# Any D.O.T. tows/cities looking for C.D.L. Drivers??



## Nascar Fan (Oct 26, 2003)

I live in N.Y and am seriously looking at getting out of here.I would love a town state D.O.T. job.The local market around here is to say the least--unless you are related to someone---forget it.I have a Class B C.D.L. here in N.Y. and used to run from Glens Falls to Lewis NY every other day and the off days going from Glens Falls to 'Cuse for pick up at the D'orios plant with a pick up at Vie d' France plant in Elmford New York mixed in for good measure.I have no tickets/accidents and will take a drug test anytime/anyplace for employment.Anybody got any leads?


----------



## Oshkosh (Sep 11, 2005)

*State of Maine D.O.T is looking...*



Nascar Fan;333518 said:


> I live in N.Y and am seriously looking at getting out of here.I would love a town state D.O.T. job.The local market around here is to say the least--unless you are related to someone---forget it.I have a Class B C.D.L. here in N.Y. and used to run from Glens Falls to Lewis NY every other day and the off days going from Glens Falls to 'Cuse for pick up at the D'orios plant with a pick up at Vie d' France plant in Elmford New York mixed in for good measure.I have no tickets/accidents and will take a drug test anytime/anyplace for employment.Anybody got any leads?


 Hi,
The State of Maine DOT seems to be always looking for CDL drivers.
Check out their website. http://www.maine.gov/mdot-stage/
If you live up north you can make a good life working for them.A bit tougher down south as real-estate is a bit on the high side....4 day work weeks in the summer,full benni's etc....Plowing in the winter,patching,ditching and replacing drain pipes in the summer.
Best of luck.


----------



## Oshkosh (Sep 11, 2005)

*New Hampshire D.O.T is also looking.....*

http://www.nh.gov/dot/index.htm


----------



## Nascar Fan (Oct 26, 2003)

I will look at those links after dinner tonight and forgot to mention that I have prior exp. from plowing,wingman and loader operator during storms.I was working full time hours during storms on weekends and nights after my delivery route was finished. I was supposed to be next in line for full time but then for some reason the highway super's son gets the job:angry: guess who got the shaft because that one full time position meant they had to get rid of the two part timers?


----------



## bterry (Oct 30, 2003)

I know how you can get a NYSDOT job. You'll need to call me though. Phone number is on my website - ask someone there for my cell phone number.


----------



## Nascar Fan (Oct 26, 2003)

bterry,Question I was told today that the STATE only pays about $26,000 a year to start???? Are you kidding me??or was that someone else trying to get another one of thier relatives in first.:angry: I was wondering if you knew about this.All of the town and county highway departments around here (Warren Washington Saratoga Counties)start at around $34,500.


----------



## bterry (Oct 30, 2003)

The hiring rate is $26,415, the job rate of a grade 8 CSEA employee is $32,715. It takes 7 years to get there, but doesn't include cost of living raises, if negociated. I presume your asking about a job plowing snow, mowing highways, patching potholes, guiderail, etc. There are things other than salary you need to consider though. NYS has a shift differential, call-out bonus, and a decent retirement deal, etc., etc., etc. Some consider the benefits at the State to be worth approximately 50% of your salary ($49,126). Also, try to think of where you can go in the county, they typically don't have the opportunities found at the state (bigger operation is why).

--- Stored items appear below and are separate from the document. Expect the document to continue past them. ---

(** * discordmcp: resolution and aggregation layer of the Discord MCP server

    A shallow embedding of [src/index.ts]: the guild resolver [findGuild],
    the forum lookup that every forum tool spells out, and the tool handlers
    [add-thread-tags], [list-threads], [search-threads], [unarchive-thread]
    and [read-forum-threads].

    The Discord client is an external collaborator.  It is modelled as a
    record of oracles ([Client]) whose answers may depend on the history of
    requests issued so far; a handler is a computation in a small
    state-and-exception monad ([M]) that threads this history, so that what
    a handler asks of the client, and in which order, can be stated.

    Modelling conventions:
    - JavaScript strings are [string]s; [toLowerCase] folds the ASCII
      letters only.
    - [createdTimestamp] is an integer ([Z]); a missing timestamp counts as
      0 in the comparator, as [null] does in a JavaScript subtraction.
    - [limit] is a natural number (the schemas bound it to 1..100, resp.
      1..50); schema validation happens before a handler body runs and is
      not modelled.
    - A discord.js [Collection] is an insertion-ordered association list.
    - Handlers return the object handed to [JSON.stringify], or the text of
      the reply; the serialisation and the reply envelope are not modelled.
      Pass-through fields that no handler inspects (ownerId, messageCount,
      attachments, embeds, ...) are left out of the records.
    - The [catch] around the dispatch rethrows every error of a handler
      unchanged, so a handler's exception is the exception of the call. *)

From Stdlib Require Import String Ascii List ZArith Bool Arith Lia.
From Stdlib Require Import Permutation Sorted DecimalString.
Import ListNotations.

Local Open Scope string_scope.
Local Open Scope list_scope.

(* ================================================================= *)
(** ** JavaScript string primitives *)

Module Js.

(** The double-quote character, used by the template literals. *)
Definition dquote : string := String (ascii_of_nat 34) EmptyString.

(** [`"${s}"`] *)
Definition quoted (s : string) : string := dquote ++ s ++ dquote.

Definition lowerChar (c : ascii) : ascii :=
  let n := nat_of_ascii c in
  if ((65 <=? n)%nat && (n <=? 90)%nat)%bool then ascii_of_nat (n + 32) else c.

(** [String.prototype.toLowerCase], on ASCII. *)
Fixpoint toLowerCase (s : string) : string :=
  match s with
  | EmptyString => EmptyString
  | String c s' => String (lowerChar c) (toLowerCase s')
  end.

(** [String.prototype.includes]: [sub] occurs in [s] at some offset. *)
Fixpoint includes (s sub : string) : bool :=
  String.prefix sub s ||
  match s with
  | EmptyString => false
  | String _ s' => includes s' sub
  end.

(** [s.replace("#", "")]: drops the first occurrence of the hash sign. *)
Fixpoint replaceHash (s : string) : string :=
  match s with
  | EmptyString => EmptyString
  | String c s' =>
      if Ascii.eqb c (ascii_of_nat 35) then s' else String c (replaceHash s')
  end.

(** [Array.prototype.join]. *)
Definition join (sep : string) (l : list string) : string :=
  String.concat sep l.

(** Truthiness of a string value: the empty string is falsy. *)
Definition truthy (s : string) : bool := negb (s =? EmptyString).

(** Truthiness of an optional string ([undefined] is falsy). *)
Definition truthyOpt (o : option string) : bool :=
  match o with
  | Some s => truthy s
  | None => false
  end.

(** [[...new Set(l)]]: first occurrences, in order. *)
Fixpoint uniq (l : list string) (seen : list string) : list string :=
  match l with
  | [] => []
  | x :: l' =>
      if existsb (String.eqb x) seen then uniq l' seen
      else x :: uniq l' (x :: seen)
  end.

(** A value of type [string | number], as the [before] parameters are. *)
Inductive StrOrNum : Type :=
| Str (s : string)
| Num (n : Z).

Definition truthyValue (v : StrOrNum) : bool :=
  match v with
  | Str s => truthy s
  | Num n => negb (n =? 0)%Z
  end.

(** [String(v)], for the integers. *)
Definition toString (v : StrOrNum) : string :=
  match v with
  | Str s => s
  | Num n => NilZero.string_of_int (Z.to_int n)
  end.

End Js.

(* ================================================================= *)
(** ** Data model *)

Record Guild : Type := mkGuild {
  guild_id : string;
  guild_name : string
}.

Record Emoji : Type := mkEmoji {
  emoji_id : option string;
  emoji_name : option string
}.

Record Tag : Type := mkTag {
  tag_id : string;
  tag_name : string;
  tag_emoji : option Emoji
}.

(** The members of discord.js [ChannelType] that the handlers tell apart;
    [OtherChannel] stands for the remaining ones. *)
Inductive ChannelType : Type :=
| GuildText
| GuildForum
| AnnouncementThread
| PublicThread
| PrivateThread
| OtherChannel.

Definition ChannelType_eqb (a b : ChannelType) : bool :=
  match a, b with
  | GuildText, GuildText
  | GuildForum, GuildForum
  | AnnouncementThread, AnnouncementThread
  | PublicThread, PublicThread
  | PrivateThread, PrivateThread
  | OtherChannel, OtherChannel => true
  | _, _ => false
  end.

(** A guild channel as the handlers see it: a forum reads [availableTags],
    a thread reads [parent], [archived], [createdTimestamp] and
    [appliedTags]. *)
Record Channel : Type := mkChannel {
  ch_id : string;
  ch_name : string;
  ch_type : ChannelType;
  ch_parent : option string;          (* [thread.parent?.id] *)
  ch_archived : bool;
  ch_locked : bool;
  ch_createdTimestamp : Z;
  ch_appliedTags : list string;
  ch_availableTags : list Tag
}.

(** [ch instanceof ThreadChannel] *)
Definition isThreadChannel (c : Channel) : bool :=
  match ch_type c with
  | AnnouncementThread | PublicThread | PrivateThread => true
  | _ => false
  end.

Definition isForum (c : Channel) : bool :=
  ChannelType_eqb (ch_type c) GuildForum.

Record Message : Type := mkMessage {
  msg_id : string;
  msg_author : string;
  msg_content : string
}.

(* ================================================================= *)
(** ** discord.js Collection *)

Module Collection.

(** A [Map] keyed by id, iterated in insertion order. *)
Definition t (V : Type) : Type := list (string * V).

Definition empty {V} : t V := [].

Definition size {V} (c : t V) : nat := length c.

Definition keys {V} (c : t V) : list string := map fst c.

Definition values {V} (c : t V) : list V := map snd c.

(** [Map.prototype.set]: an existing key keeps its position and takes the
    new value, a new key goes last. *)
Fixpoint set {V} (k : string) (v : V) (c : t V) : t V :=
  match c with
  | [] => [(k, v)]
  | (k', v') :: c' =>
      if String.eqb k' k then (k, v) :: c' else (k', v') :: set k v c'
  end.

(** [this.concat(other)]: a clone of [this] into which every entry of
    [other] is [set], in order. *)
Definition concat {V} (c other : t V) : t V :=
  fold_left (fun acc kv => set (fst kv) (snd kv) acc) other c.

Definition first {V} (c : t V) : option V :=
  match c with
  | [] => None
  | (_, v) :: _ => Some v
  end.

Definition filter {V} (p : V -> bool) (c : t V) : t V :=
  List.filter (fun kv => p (snd kv)) c.

(** [Collection.prototype.map] returns an array. *)
Definition map {V B} (f : V -> B) (c : t V) : list B :=
  List.map (fun kv => f (snd kv)) c.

Um, yeah - I know some things about it. I have no idea what other states are offering, or if somebody was trying to get a relative in. I suggest if your really concerned with the cash now instead of later in life, go for the county job. Better yet, go back to school and get a professional career. If your feeling lucky, start a business.


----------



## Oshkosh (Sep 11, 2005)

*Dont look at Maine or New Hampshire either if $$$$$...*

Hi,
Don't look at Maine or New Hampshire D.O.T either if the almighty $$ is what you are after.Bennie's are the name of the game with the D.O.T around here,if you make $21,000+Bennie's to start you are doing good out this way.
Sure you can make $15-$19 per hour driving someone else's truck(private company) but out this way it is seasonal and economic driven.....Most likely it wont have anywhere as good of benefits as the State job either.


----------



## Bobby Blaze (Dec 21, 2006)

*State,county ,city drivers*

I thought you guys over east were on the same scale as we are in chicago.I used to work for the city and 2 years ago the hourly rate was 28.65- 59592.00 per year. We have the teamsters over here and union rule is driving only. what is the hourly rate over in newyork and jersy,is it anywhere close.


----------



## Joshjeepcj7 (Dec 24, 2006)

*re:*

i know a jersey county worker he only makes 26k per year


----------



## Oshkosh (Sep 11, 2005)

*You hit the nail on the head*

You hit it right on it is all in the Union,New Hampshire and Maine DOT have some half assed union that represents the employees and the management(Same Union) If you file a grievance they represent both parties.lol...Figure that out...Plus, the have the back bone of a Jelly Fish ,after listening to one of their pep rallies I was disgusted....
I think it was Maine Fish and Game or Sheriffs Dept split off this past year and went with the Teamsters , they got something like a 20% increase the first six months....All in who is fighting for you....
Masshighway used to be the workers where union and the Bosses where not.That way the union would protect the workers if there was a problem with the boss....


----------



## snowman3725 (Jan 25, 2007)

Teamsters is where its at. Im a proud member of Local #49 Dracut, MA. nothing but the best. :salute:


----------



## Oshkosh (Sep 11, 2005)

*As a company owner I didnt...*



snowman3725;361412 said:


> Teamsters is where its at. Im a proud member of Local #49 Dracut, MA. nothing but the best. :salute:


Local #379 S.Boston

I tell you what as a business owner I didnt have any use for the union ,that being said as an Employee A good union will be your best friend...I have been on both sides....


----------